Se quedó mucho rato mirando las amapolas sentada en la tierra y abrazada a sus rodillas.
El abuelo había muerto esa mañana y la niña sólo quería que el aire le acariciara la cara, que los saltamontes saltaran más alto, que todo todo fuera mentira.
Más allá, tras las piedras grandes, crecía manzanilla y el cielo era azul por todos lados, era azul de ese azul del abuelo, de ese azul que dolía como dolían las estrellas por la noche en la azotea y las brevas calientes de la higuera.
La niña pasó mucho rato mirando sus manos y se acordaba de las del abuelo y, al acordarse, le entraban ganas de llorar un poquito.
Creía la niña que tendría que llover en el cielo del cerro de tan triste y tan gris que ella estaba por dentro. En el cielo de ese cerro que había sido de ellos. Ese cerro que ya era sólo de ella y ese cerro que ya no quería.
Ya no importaban los juegos. No importaba el violeta, el rosa o el blanco. No importaba el sol y ya no importaba nada.

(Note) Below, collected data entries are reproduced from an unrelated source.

Lemma new_node_peer w l n q l' m : unreferenced w l -> peer (with_node w l n) q l' m <-> peer w q l' m.
Proof.
  intros F. unfold peer. cbn. split; intros (k & Hk & Ht & El & En); exists k; (do 3 (split; [done|])).
  - rewrite lookup_insert_ne in En; [done|]. intros <-. by apply (F q k).
  - rewrite lookup_insert_ne; [done|]. intros <-. by apply (F q k).
Qed.
Lemma new_node_keeps w l n : unreferenced w l -> routed w -> routed (with_node w l n).
Proof.
  intros F [[G1 G2 G3] RT RO RL RP RF].
  assert (forall q, dhkey (routing_key (with_node w l n) q) = dhkey (routing_key w q)) as Hhash by (intros q; by rewrite !routing_key_hash).
  split; [split; [done|done|]|by eapply table_wf_hash|done|by eapply leafset_wf_hash| |].
  - intros q q' l' m m' Hq%new_node_peer Hq'%new_node_peer; [|done..]. by eapply G3.
  - intros q Hq. destruct (RP q Hq) as (l' & m & Hp). exists l', m. by apply new_node_peer.
  - intros q l' m Hq%new_node_peer; [|done]. by apply (RF q l').
Qed.
Lemma unclaimed_new w l n l' : unreferenced w l -> marks n = (false, false) -> unclaimed w l' \/ l' = l -> unclaimed (with_node w l n) l'.
Proof.
  intros F Hm Hl m. cbn. destruct (decide (l = l')) as [<-|Hne].
  - rewrite lookup_insert_eq. intros [= <-]. split; [done|]. intros q m (k & Hk & _ & El & _)%new_node_peer; [|done]. by apply (F q k).
  - rewrite lookup_insert_ne by done. intros Hm'. destruct Hl as [U| ->]; [|done]. destruct (U m Hm') as [U1 U2]. split; [done|].
    intros q m' Hq%new_node_peer; [|done]. by apply (U2 q m').
Qed.

(** A key that becomes a peer, or is none any more. *)
Lemma become_keeps w p k k' : routed w -> w_keys w !! p = Some k -> ~ is_peer w p ->
  pk_dhkey k' = pk_dhkey k ->
  (forall l, FLAG_CMP (pk_type k') np_key_type_node = true -> e_node k' = Some l -> unclaimed w l) -> routed (put_key w p k').
Proof.
  intros [[G1 G2 G3] RT RO RL RP RF] Hk Hnp Hh Hfree.
  assert (forall q k1, w_keys (put_key w p k') !! q = Some k1 -> exists k0, w_keys w !! q = Some k0 /\ pk_dhkey k1 = pk_dhkey k0) as Hkeys.
  { intros q k1. cbn. destruct (decide (p = q)) as [<-|Hne]; [rewrite lookup_insert_eq; intros [= <-]; by exists k|]. rewrite lookup_insert_ne by done. intros. by exists k1. }
  assert (forall q, dhkey (routing_key (put_key w p k') q) = dhkey (routing_key w q)) as Hhash.
  { intros q. rewrite !routing_key_hash. cbn. destruct (decide (p = q)) as [<-|Hne]; [by rewrite lookup_insert_eq, Hk|by rewrite lookup_insert_ne]. }
  assert (forall q l n, peer (put_key w p k') q l n -> (q = p /\ marks n = (false, false) /\ forall q m, ~ peer w q l m) \/ (q <> p /\ peer w q l n)) as Hpeer.
  { intros q l n (k1 & Hk1 & Ht & El & En). cbn in Hk1, En. destruct (decide (p = q)) as [<-|Hne].
    - rewrite lookup_insert_eq in Hk1. injection Hk1 as <-. left. by destruct (Hfree l Ht El n En).
    - rewrite lookup_insert_ne in Hk1 by done. right. split; [done|]. by exists k1. }
  assert (forall q l n, peer w q l n -> q <> p /\ peer (put_key w p k') q l n) as Hpeer'.
  { intros q l n Hq. assert (q <> p) as Hne by (intros ->; apply Hnp; by exists l, n). split; [done|].
    destruct Hq as (k1 & Hk1 & Hrest). exists k1. cbn. by rewrite lookup_insert_ne. }
  assert (~ (in_table (w_route w) p \/ in_leafset (w_route w) p)) as Hout by (intros Hin; destruct (RP p Hin) as (l & n & ?); apply Hnp; by exists l, n).
  split; [split| |done| | |].
  - intros q k1 Hq. destruct (Hkeys q k1 Hq) as (k0 & H0 & ->). by eapply G1.
  - intros q q' kq kq' Hq Hq' E. destruct (Hkeys _ _ Hq) as (k0 & H0 & E0). destruct (Hkeys _ _ Hq') as (k1 & H1 & E1). eapply G2; [done..|congruence].
  - intros q q' l n m Hq Hq'. destruct (Hpeer _ _ _ Hq) as [(-> & _ & F)|[Hne Hq0]]; destruct (Hpeer _ _ _ Hq') as [(-> & _ & F')|[Hne' Hq0']]; [done| | |by eapply G3].
    + by destruct (F q' m).
    + by destruct (F' q n).
  - by eapply table_wf_hash.
  - by eapply leafset_wf_hash.
  - intros q Hq. destruct (RP q Hq) as (l & n & Hqp). exists l, n. by apply Hpeer'.
  - intros q l n Hq. destruct (Hpeer _ _ _ Hq) as [(-> & [= E1 E2] & _)|[_ Hq0]]; [|by apply (RF q l)].
    rewrite E1, E2. cbn [put_key w_route]. split; (split; [done|]); intros Hin; destruct Hout; tauto.
Qed.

De tanto mirarse las manos, la niña se quedó dormida y no se dio cuenta de que un rayo de sol se le iba enredando en el pelo. Y no se dio cuenta porque ya soñaba con aquella noche en el patio.
-¿Es esto estar triste, abuelo? ¿Tener ganas de cerrar los ojos y estar así mucho rato?
Y miró al abuelo y se quedó muy callada y vio que el abuelo no le respondía pero cerraba muy fuerte sus ojos.